In your example "Bar" has implicitly been pre-declared, and thus it's
ok to create a reference of pointer to it, even inside Bar's declaration.

 

[Jim Langston]

Hi,
There is a question about nonstatic member. C++ primer says: A
nonstatic member is restricted to being declared as a pointer or
reference to an object of its class. It only gives an example of
pointer *b.

class Bar {
public:

private:
static Bar a; // OK
Bar *b; // OK
Bar c; // error

My question is how a nonstatic member is declared as a reference to an
object of its class. Because a reference is legal only after the
original variable has been declared, where is the original object? I
feel it is really bizarre. Could you give me an example? Thanks in
advance.

Passing it as a parameter to the constructor is one way. this (the instance
pointer) is another. In fact, class member references have to be
initialized in the constructor initialization list (I know of no other way)
and passing as a paramter would be the usuall way. Something like (untested
code)

class Bar {
public:
Bar( Bar& foo ): d( foo ) {}
private:
Bar& d;
};

 

[Rahul]

References and pointers can be created from pre-declared (ie.
incomplete) types. It's not necessary to have the full declaration of
the type in order to create a reference or pointer of that type. That
is, for example, this is valid:

class A; // Incomplete type

void foo(const A&); // Ok

In your example "Bar" has implicitly been pre-declared, and thus it's
ok to create a reference of pointer to it, even inside Bar's declaration.
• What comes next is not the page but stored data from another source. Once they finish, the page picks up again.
(* ===== verification/_CoqProject ===== *)
-Q . S2P
Prelude.v
Spinlock.v
SxeList.v
Pool.v
PoolWalker.v
Hex.v
Hash.v
RingBuffer.v
Dict.v
HttpUrl.v
HttpMessage.v
CString.v
Buffer.v
Numbers.v
StrUtil.v
CStr.v
JitsonSource.v
JitsonToken.v
JitsonStack.v
JitsonParse.v
JitsonGrammar.v
JitsonBuild.v
Factory.v
JitsonValue.v
JitsonAccess.v
JitsonPrint.v
JitsonWrite.v
Objects.v
Sxe.v
SxeStream.v
SxeSend.v
SxeConnect.v
SxeLife.v
Httpd.v
HttpdResponse.v
HttpdSend.v
HttpdRequest.v
HttpdExample.v
Cdb.v
CdbStore.v
CdbPut.v
CdbRefine.v
CdbExample.v
CdbCount.v
CdbChain.v
CdbView.v
CdbGroups.v
CdbLeave.v
CdbInc.v
CdbKeep.v
CdbCounters.v
CdbCounting.v
CdbWalk.v
CdbCountExample.v
(* ===== verification/Pool.v ===== *)
(** * Pool: fixed size object pools (lib-sxe-pool)

    A pool keeps its objects in one queue per state, oldest first. The pool
    structure, the state queues and the nodes are one block of memory laid out
    as [sxe_pool_construct] lays it out on an LP64 platform; the queues are the
    lists of SxeList, over the same memory. Operations on a locked pool take
    its spinlock, while other threads may change the whole store. *)

From Stdlib Require Import Sorted.
From S2P Require Import Prelude Spinlock SxeList.

(** lib-sxe-pool/sxe-pool-private.h:43-58, SXE_POOL_IMPL. The member timeout_node is the
    list node at the structure's address plus [TIMEOUT_NODE_OFFSET]; functions
    are represented by their addresses. *)
Record SXE_POOL_IMPL := mk_impl {
  p_spinlock : Z;
  p_name : list Z;
  p_options : Z;
  p_number : Z;
  p_size : Z;
  p_states : Z;
  p_nodes : Z;
  p_queue : Z;
  p_event_timeout : Z;
  p_caller_info : Z;
  p_state_timeouts : option (list Z);
  p_next_count : Z;
  p_state_to_string : Z
}.

(** The store: list memory, pool structures, the [last] member of the pool nodes
    (the union of a time and a count, both 64 bits wide), the system clock and
    the number of pools with timeouts. *)
Record world := mk_world {
  w_mem : mem;
  w_impls : gmap Z SXE_POOL_IMPL;
  w_last : gmap Z Z;
  w_now : Z;
  w_timeout_count : Z
}.
(** A callback that moves the element from state 0 to state 1. *)
Definition to_state_1 (f array i info : Z) : cmd world unit :=
  sxe_pool_set_indexed_element_state (H := true) idle_others 10 7 array i 0 1;; mret tt.

Definition two_states (a : pool_abs) : Prop := length (queues a) = 2%nat.

Lemma to_state_1_moves w p a i q :
  is_pool w 1000 p a -> available 10 p -> timed p = true -> queues a !! 0%nat = Some (i :: q) -> two_states a ->
  exists w' new t, new <> 0%nat /\ (new < length (queues a))%nat /\
    to_state_1 (p_event_timeout p) 1144 (Z.of_nat i) (p_caller_info p) w = Ret (tt, w') /\
    timed_pool 10 1000 0 two_states w' (move i 0 new t a) q.
Proof.
  intros P A T E HI. destruct (head_not_in_tail 1000 0 w p a i q P E) as [Hi Hl].
  destruct (set_state_step (H := true) idle_others 10 7 1000 w p a P A i 0 1) as (w' & R & P' & _).
  { eapply queue_state_of; [exact P|exact E|constructor]. }
  { rewrite HI. lia. }
  exists w', 1%nat, (stamp w p). split_and!; [done|rewrite HI; lia| |].
  - unfold to_state_1. change 1144 with (SXE_POOL_IMPL_TO_ARRAY 1000). by step_by R.
  - exists (bump p). unfold bump in *. rewrite T in *. split_and!; [done..| |].
    + unfold move. destruct a as [qs ts]. unfold two_states in HI. simpl in *.
      destruct qs as [|q0 [|q1 [|]]]; simpl in *; try done. injection E as [= ->]. simpl.
      rewrite filter_cons_False, filter_all; [done| |auto]. by intros x Hx ->.
    + unfold two_states, move. simpl. by rewrite !length_alter.
Qed.
(* ===== verification/Dict.v ===== *)
(** * Dict: a chained hash dictionary that grows (lib-sxe-dict)

    The nodes are a heap by address; a table is an array of pointers to chains of
    nodes. sxe_dict_add gives the caller the address of the node whose value it is to
    set. The specification is a finite map from keys to nodes. *)

From S2P Require Import Prelude.

(** lib-sxe-dict/sxe-dict.c:8-13, sxe_dict_node. The key is the bytes at its pointer. *)
Record sxe_dict_node := mk_node { next : Z; key : list Z; len : Z; value : Z }.

(** lib-sxe-dict/sxe-dict.h:11-17, sxe_dict. [None] is the NULL table. *)
Record sxe_dict := mk_dict { table : option (list Z); dsize : Z; count : Z; dload : Z; growth : Z }.

(** A dictionary and the heap of nodes. *)
Record dstate := mk_dstate { ds_dict : sxe_dict; ds_nodes : gmap Z sxe_dict_node }.

Definition NULL : Z := 0.

(** ** Memory

    What malloc and calloc do is a parameter. Each may refuse, and the program does not look
    whether it did: it stores through the pointer. *)

(** The allocator. For a node, the address it gives; for the bytes of a key, for a table of
    pointers and for a dictionary, whether it gives one. *)
Record allocator := mk_allocator {
  node_malloc : gmap Z sxe_dict_node -> option Z;
  key_malloc : gmap Z sxe_dict_node -> Z -> bool;
  table_calloc : gmap Z sxe_dict_node -> Z -> bool;
  dict_malloc : bool
}.

(** A zeroed table of [n] pointers. A negative number is a size that no memory has. *)
Definition calloc (A : allocator) (nodes : gmap Z sxe_dict_node) (n : Z) : option (list Z) :=
  if (0 <=? n) && table_calloc A nodes n then Some (replicate (Z.to_nat n) NULL) else None.

(** The addresses that malloc gives are not in use and not NULL. *)
Definition gives_fresh (A : allocator) : Prop :=
  forall nodes a, node_malloc A nodes = Some a -> nodes !! a = None /\ a <> NULL.

(** No allocation is refused. *)
Record never_refuses (A : allocator) : Prop := {
  nr_node : forall nodes, is_Some (node_malloc A nodes);
  nr_key : forall nodes n, key_malloc A nodes n = true;
  nr_table : forall nodes n, table_calloc A nodes n = true;
  nr_dict : dict_malloc A = true
}.

(** Conversion of an unsigned value to int. *)
Definition s32 (z : Z) : Z := let u := u32 z in if u <? 2147483648 then u else u - 4294967296.

(** ** The hash function *)

(** A 16 bit word in memory. *)
Definition ld16 (s : list Z) (i : Z) : outcome Z :=
  b0 ← load (rd s i); b1 ← load (rd s (i + 1)); mret (b0 + 256 * b1).

(** One step: xor and multiply. *)
Definition mix (h w : Z) : Z := u32 (Z.lxor h w * 709607).

Definition rotl5 (w : Z) : Z := Z.lor (u32 (Z.shiftl w 5)) (Z.shiftr w 27).

(** lib-sxe-dict/sxe-dict.c:21-25, meiyan. Eight bytes at a time. *)
Fixpoint meiyan_words (n : nat) (k : list Z) (i h : Z) : outcome Z :=
  match n with
  | O => Ret h
  | S n => a ← ld32 k i; b ← ld32 k (i + 4); meiyan_words n k (i + 8) (mix h (Z.lxor (rotl5 a) b))
  end.

(** lib-sxe-dict/sxe-dict.c:15-34, meiyan. The last byte is a (signed) char. *)
Definition meiyan (k : list Z) (n : Z) : outcome Z :=
  h ← meiyan_words (Z.to_nat (n / 8)) k 0 2166136261;
  let i := 8 * (n / 8) in
  let r := n mod 8 in
  '(h, i) ← (if negb (Z.land r 4 =? 0) then
               a ← ld16 k i; b ← ld16 k (i + 2); mret (mix (mix h a) b, i + 4)
             else mret (h, i));
  '(h, i) ← (if negb (Z.land r 2 =? 0) then a ← ld16 k i; mret (mix h a, i + 2) else mret (h, i));
  h ← (if negb (Z.land r 1 =? 0) then c ← load (rd k i); mret (mix h (u32 (schar c))) else mret h);
  mret (Z.lxor h (Z.shiftr h 16)).

(** ** Operations *)

Definition rd_node (a : Z) : cmd dstate sxe_dict_node := fun s => lift (load (ds_nodes s !! a)) s.
Definition wr_node (a : Z) (nd : sxe_dict_node) : cmd dstate unit := fun s =>
  match ds_nodes s !! a with
  | Some _ => Ret (tt, mk_dstate (ds_dict s) (<[a := nd]> (ds_nodes s)))
  | None => Fault
  end.
Definition set_next (nd : sxe_dict_node) (p : Z) : sxe_dict_node := mk_node p (key nd) (len nd) (value nd).
Definition set_value (nd : sxe_dict_node) (v : Z) : sxe_dict_node := mk_node (next nd) (key nd) (len nd) v.

(** The pointer in bucket [n] of the table. *)
Definition rd_bucket (n : Z) : cmd dstate Z := fun s => lift (t ← load (table (ds_dict s)); load (rd t n)) s.
Definition wr_bucket (n p : Z) : cmd dstate unit := fun s =>
  match table (ds_dict s) with
  | Some t =>
      match wr t n p with
      | Ret t => let d := ds_dict s in
                 Ret (tt, mk_dstate (mk_dict (Some t) (dsize d) (count d) (dload d) (growth d)) (ds_nodes s))
      | Abort => Abort
      | Fault => Fault
      end
  | None => Fault
  end.
Definition the_dict : cmd dstate sxe_dict := gets ds_dict.
Definition put_dict (d : sxe_dict) : cmd dstate unit := modify (fun s => mk_dstate d (ds_nodes s)).

(** The remainder of a division of unsigned numbers. *)
Definition urem (a b : Z) : outcome Z := if b =? 0 then Fault else Ret (a mod b).

(** lib-sxe-dict/sxe-dict.c:85-98, sxe_dict_reinsert_when_resizing. *)
Definition sxe_dict_reinsert_when_resizing (k2 : Z) : cmd dstate unit :=
  d ← the_dict;
  nd ← rd_node k2;
  h ← lift (meiyan (key nd) (len nd));
  n ← lift (urem h (dsize d));
  let n := s32 n in
  k ← rd_bucket n;
  if k =? NULL then wr_bucket n k2
  else
    nd ← rd_node k2;
    wr_node k2 (set_next nd k);;
    wr_bucket n k2.

(** lib-sxe-dict/sxe-dict.c:110-115, sxe_dict_resize. One chain of the old table. *)
Fixpoint resize_chain (fuel : nat) (k : Z) : cmd dstate unit :=
  match fuel with
  | O => lift Fault
  | S fuel =>
      if k =? NULL then mret tt
      else
        nd ← rd_node k;
        wr_node k (set_next nd NULL);;
        sxe_dict_reinsert_when_resizing k;;
        resize_chain fuel (next nd)
  end.

(** A number of steps that no chain of the heap exceeds. *)
Definition chain_fuel (s : dstate) : nat := S (size (ds_nodes s)).

(** lib-sxe-dict/sxe-dict.c:108-116, sxe_dict_resize. The [n] buckets of the old table from
    bucket [i]. *)
Fixpoint resize_loop (n : nat) (i : Z) (old : list Z) : cmd dstate unit :=
  match n with
  | O => mret tt
  | S n =>
      k ← lift (load (rd old i));
      fuel ← gets chain_fuel;
      resize_chain fuel k;;
      resize_loop n (i + 1) old
  end.
(** The name and the value that the accessors give. *)
Lemma parsed_accessors m buffer pre f c post :
  buffer = pre ++ field_text f ++ c :: post -> field_ok f ->
  let m' := parsed_field m (zlen pre) f in
  sxe_http_message_get_header_name m' = Ret (zlen pre) /\
  slice buffer (zlen pre) (sxe_http_message_get_header_name_length m') = Some (f_name f) /\
  slice buffer (sxe_http_message_get_header_value m') (sxe_http_message_get_header_value_length m') = Some (rtrim (f_value f)).
Proof.
  intros -> (Hne & _) m'. unfold field_text. split_and!.
  - unfold sxe_http_message_get_header_name. simpl. destruct (f_name f) as [|x n]; [done|].
    rewrite zlen_cons. pose proof (zlen_nonneg n). by replace (0 <? 1 + zlen n) with true by lia.
  - simpl. rewrite <-(assoc_L (++)). apply slice_mid.
  - simpl. destruct (rtrim_prefix (f_value f)) as [t E].
    set (v := rtrim (f_value f)) in *. clearbody v. rewrite E.
    replace (zlen pre + zlen (f_name f) + 1 + zlen (f_lead f)) with (zlen (pre ++ f_name f ++ COLON :: f_lead f))
      by (rewrite !zlen_app, zlen_cons; lia).
    pose proof (slice_mid (pre ++ f_name f ++ COLON :: f_lead f) v (t ++ [CR; LF] ++ c :: post)) as S.
    rewrite <-S. f_equal. by rewrite <-!(assoc_L (++)), <-!app_comm_cons, <-!(assoc_L (++)).
Qed.

(** What follows a field is not a blank: the next name, or the end of the headers. *)
Lemma headers_next fs post : Forall field_ok fs -> exists c s, headers_text fs ++ CR :: post = c :: s /\ is_blank c = false.
Proof.
  intros Hfs. destruct Hfs as [|f fs (Hne & Hname & _) _]; [by exists CR, post|]. unfold headers_text. simpl.
  unfold field_text at 1. destruct (f_name f) as [|x n]; [done|]. rewrite Forall_cons in Hname. destruct Hname as [[Hg _] _].
  simpl. eexists x, _. split; [done|]. unfold isgraph in Hg. unfold is_blank, SPACE, TAB. lia.
Qed.
(* ===== verification/Buffer.v ===== *)
(** * Buffer: counted strings in fixed memory, and literal strings used as such
    (lib-sxe-buffer)

    An SXE_BUFFER pointer is the address of an object: a buffer structure, or the characters
    of a literal string, which the code tells apart by the first two bytes. The space of a
    buffer is the object that starts at its pointer. *)

From S2P Require Import Prelude CString.

(** lib-sxe-buffer/sxe-buffer.h:36-45, SXE_BUFFER. (The list link is used by clients only.) *)
Record SXE_BUFFER := mk_buffer {
  literal : Z;
  flags : Z;
  size : Z;
  length_ : Z;
  consumed : Z;
  space : Z
}.

Inductive object :=
| Struct (b : SXE_BUFFER)
| Chars (l : list Z).

(** Objects by their address. *)
Abbreviation store := (gmap Z object).

(** lib-sxe-buffer/sxe-buffer.c:34-34, SXE_BUFFER_FLAG_IS_CSTR. *)
Definition SXE_BUFFER_FLAG_IS_CSTR : Z := 1.
(** lib-sxe-buffer/sxe-buffer.c:35-35, SXE_BUFFER_FLAG_OVERFLOW. *)
Definition SXE_BUFFER_FLAG_OVERFLOW : Z := 2.
(** lib-sxe-buffer/sxe-buffer.c:36-36, SXE_BUFFER_FLAG_IS_CONST. *)
Definition SXE_BUFFER_FLAG_IS_CONST : Z := 4.

(** lib-sxe-buffer/sxe-buffer.c:40-40, sxe_buffer_empty. *)
Definition sxe_buffer_empty : object := Chars [0; 0].

(** ** Access to objects *)

(** p->literal and p->flags: of a literal string, its first two bytes. *)
Definition get_literal (o : object) : outcome Z :=
  match o with Struct b => Ret (literal b) | Chars l => load (rd l 0) end.
Definition get_flags (o : object) : outcome Z :=
  match o with Struct b => Ret (flags b) | Chars l => load (rd l 1) end.

(** The remaining fields exist in a structure only. *)
Definition get_struct (o : object) : outcome SXE_BUFFER :=
  match o with Struct b => Ret b | Chars _ => Fault end.

(** (const char * )p, of a structure: an empty string, when its first byte is zero. *)
Definition as_chars (o : object) : outcome (list Z) :=
  match o with Struct b => if literal b =? 0 then Ret [0] else Fault | Chars l => Ret l end.

Definition deref (p : Z) : cmd store object := fun s => lift (load (s !! p)) s.
Definition chars_at (p : Z) : cmd store (list Z) := fun s =>
  match s !! p with Some (Chars l) => Ret (l, s) | _ => Fault end.
Definition set_struct (p : Z) (b : SXE_BUFFER) : cmd store unit := modify <[p := Struct b]>.
Definition set_chars (p : Z) (l : list Z) : cmd store unit := modify <[p := Chars l]>.

(** memcpy (or another library function) stores [l] at offset [i] of the characters [p]. *)
Definition store_at (p i : Z) (l : list Z) : cmd store unit :=
  chars ← chars_at p; chars ← lift (wr_bytes chars i l); set_chars p chars.

(** !p->literal && (p->flags != 0): C reads the flags only when the first test holds. *)
Definition is_counted (o : object) : outcome bool :=
  lit ← get_literal o;
  if lit =? 0 then f ← get_flags o; mret (negb (f =? 0)) else mret false.

(** SXEA1(!(buffer->flags & SXE_BUFFER_FLAG_IS_CONST)). *)
Definition assert_not_const (o : object) : outcome unit :=
  f ← get_flags o; assert1 (Z.land f SXE_BUFFER_FLAG_IS_CONST =? 0).

Definition set_length (b : SXE_BUFFER) (n : Z) : SXE_BUFFER :=
  mk_buffer (literal b) (flags b) (size b) (u16 n) (consumed b) (space b).
Definition set_flags (b : SXE_BUFFER) (f : Z) : SXE_BUFFER :=
  mk_buffer (literal b) f (size b) (length_ b) (consumed b) (space b).
Definition set_consumed (b : SXE_BUFFER) (n : Z) : SXE_BUFFER :=
  mk_buffer (literal b) (flags b) (size b) (length_ b) (u16 n) (space b).
Definition set_overflow (b : SXE_BUFFER) : SXE_BUFFER := set_flags b (Z.lor (flags b) SXE_BUFFER_FLAG_OVERFLOW).

Section Buffer.
Context `{Build}.
Lemma peek_holds {A} o s u (f : list Z -> outcome A) a :
  holds o s u -> 0 < zlen u -> (forall junk, f (u ++ junk) = Ret a) -> peek f s = Ret (a, s).
Proof.
  intros [Ho Hc Hm Hmem] Hu Hf. unfold peek. destruct (jitsons s) as [m|]; [|subst; by change (zlen []) with 0 in Hu].
  destruct Hmem as (Hzm & junk & ->). cbn [load mbind outcome_bind]. by rewrite Hf.
Qed.

(** Discarding tokens. *)
Lemma set_count_holds o s u y index : holds o s (u ++ y) -> zlen u = 16 * index -> holds o (set_count s index) u.
Proof.
  intros [Ho Hc Hm Hmem] Hu. split; cbn; [done|done|done|]. destruct (jitsons s) as [m|].
  - destruct Hmem as (Hz & junk & ->). split; [done|]. exists (y ++ junk). by rewrite (assoc_L (++)).
  - by apply app_nil in Hmem as [-> _].
Qed.

(** Running a command on the stack of a parser, and continuing. *)
Lemma on_stack_ret {A B} (f : cmd jstack A) (k : A -> cmd parser B) p a s' :
  f (p_stack p) = Ret (a, s') -> (on_stack f ≫= k) p = k a (mk_parser s' (p_source p)).
Proof. intros E. unfold mbind at 1, cmd_bind at 1, on_stack. by rewrite E. Qed.

Lemma on_source_ret {A B} (f : source -> outcome (A * source)) (k : A -> cmd parser B) p a s' :
  f (p_source p) = Ret (a, s') -> (on_source f ≫= k) p = k a (mk_parser (p_stack p) s').
Proof. intros E. unfold mbind at 1, cmd_bind at 1, on_source. by rewrite E. Qed.

Lemma fail_run o p u y index e :
  holds o (p_stack p) (u ++ y) -> zlen u = 16 * index -> exists p', fail index e p = Ret (Some e, p') /\ holds o (p_stack p') u.
Proof. intros Hh Hu. eexists. split; [reflexivity|]. cbn. by eapply set_count_holds. Qed.

(** ** The source of a parser *)

Definition moved (p : parser) (s : source) : parser := mk_parser (p_stack p) s.

(** A source that is a C string gives a NUL at its end, and takes it back. *)
Lemma get_char_string s t :
  left s t -> src_end s = None -> sxe_jitson_source_get_char s = Ret (next_char t, advance s) /\ sxe_jitson_source_push_char (advance s) (next_char t) = Ret s.
Proof.
  intros Hl He. pose proof (left_pos _ _ Hl) as [Hp _]. destruct Hl as [pre rest Ej En Ee|pre rest Ej En Ee]; [by rewrite He in Ee|].
  assert (Hrd : rd (src_json s) (src_next s) = Some (next_char t)).
  { rewrite Ej, En. destruct t as [|c t]; cbn [app next_char]; by apply rd_at. }
  unfold sxe_jitson_source_get_char, sxe_jitson_source_push_char, at_end. rewrite Ee, Hrd. split; [done|].
  cbn [src_next advance set_next src_json]. rewrite (proj2 (Z.ltb_lt 0 (src_next s + 1))) by lia. cbn [assert1 mbind outcome_bind].
  replace (src_next s + 1 - 1) with (src_next s) by lia. cbn [src_next src_json set_next]. rewrite Hrd. cbn [load mbind outcome_bind].
  rewrite Z.eqb_refl. by destruct s.
Qed.

Lemma state_at_next o p u c t : state_at o p u (c :: t) -> state_at o (moved p (advance (p_source p))) u t.
Proof.
  intros [Hh Hl Hf He Hn Hr Hend]. apply Forall_cons in Hn as [_ Hn]. rewrite zlen_cons in Hr, Hend. split; cbn; try done; [by eapply left_advance|lia|lia].
Qed.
Then how does a static member object work? The type is incomplete even
for that isn't it?

 

[Salt_Peter]

Hi,
There is a question about nonstatic member. C++ primer says: A
nonstatic member is restricted to being declared as a pointer or
reference to an object of its class. It only gives an example of
pointer *b.

class Bar {
public:

private:
static Bar a; // OK
Bar *b; // OK
Bar c; // error

My question is how a nonstatic member is declared as a reference to an
object of its class. Because a reference is legal only after the
original variable has been declared, where is the original object? I
feel it is really bizarre. Could you give me an example? Thanks in
advance.

private variable

the original object, in a special case like this one, would have to
refer to itself, which would then basicly mean that such a class could
not have a static member since the static member has no 'this'.
Its a special case, don't dissmiss references. They solve many, many
problems.

[10.7] Should you use the this pointer in the constructor?
http://www.parashift.com/c++-faq-lite/ctors.html#faq-10.7

#include <iostream>

class A
{
const A& r_a;
public:
A() : r_a(*this) { }
A(const A& copy) : r_a(copy) { }
A& operator=(const A& rhv); // disabled
A const& get_r() const { return r_a; }
};

void foo(const A& r)
{
std::cout << "&r = " << &r;
std::cout << "\tr.r_a = " << &r.get_r();
std::cout << std::endl;
}

int main()
{
A a;
foo(a);
A another = a; // is NOT an assignment
foo(another);
}

/*
&r = 0x7fff0f2e1930 r.r_a = 0x7fff0f2e1930
&r = 0x7fff0f2e1920 r.r_a = 0x7fff0f2e1930
*/

 

[James Kanze]

The correct terminology is "incomplete type". A class type is
known as soon as it is declared, i.e. immediately after the name
of the class in either a declaration or a definition. The class
type is only complete after the final closing } of the
definition.

. It's not necessary to have the full declaration of

Yes and no. I think that Rahul's problem was more along the
lines of:

class Foo
{
Foo& myFoo ;
} ;

According to the standard, myFoo, here, is a definition (not a
declaration), so one would expect it to be initialized with an
object. Which isn't possible at this point in the program,
because the type Foo is still incomplete, and you cannot have
objects with incomplete types.

The reason, of course, is that the definition of myFoo is
actually a definition of an unspecified number of instances of
the reference; each instance only comes into being when the
constructor of Foo is called. At that point, Foo must be
complete (and the reference must have an initializer, in the
initialization list), or the code is ill formed. (Note that if
the definition of the constructor is given within the class
body, it is processed as if it were immediately following the
complete definition of the class, so even something like the
following is legal:

class Foo
{
public:
Foo() : myFoo( *this ) { }
Foo( Foo& parent ) : myFoo( parent ) {}

Foo& myFoo ;
}

(Note that if the class contains a reference to itself, the only
possible initialization for the first instance is to itself.
Class instances are created one after the other, there are no
null references, and the reference must refer to an "existing"
object.)

Then how does a static member object work? The type is
incomplete even for that isn't it?

A declaration of a non-static data member in a class is a
definition, and requires a complete type. A declaration of a
static data member is not a definition, and so does not require
a complete type (although if the static data member is used, you
must provide a definition somewhere, and the type must be
complete when you provide that definition).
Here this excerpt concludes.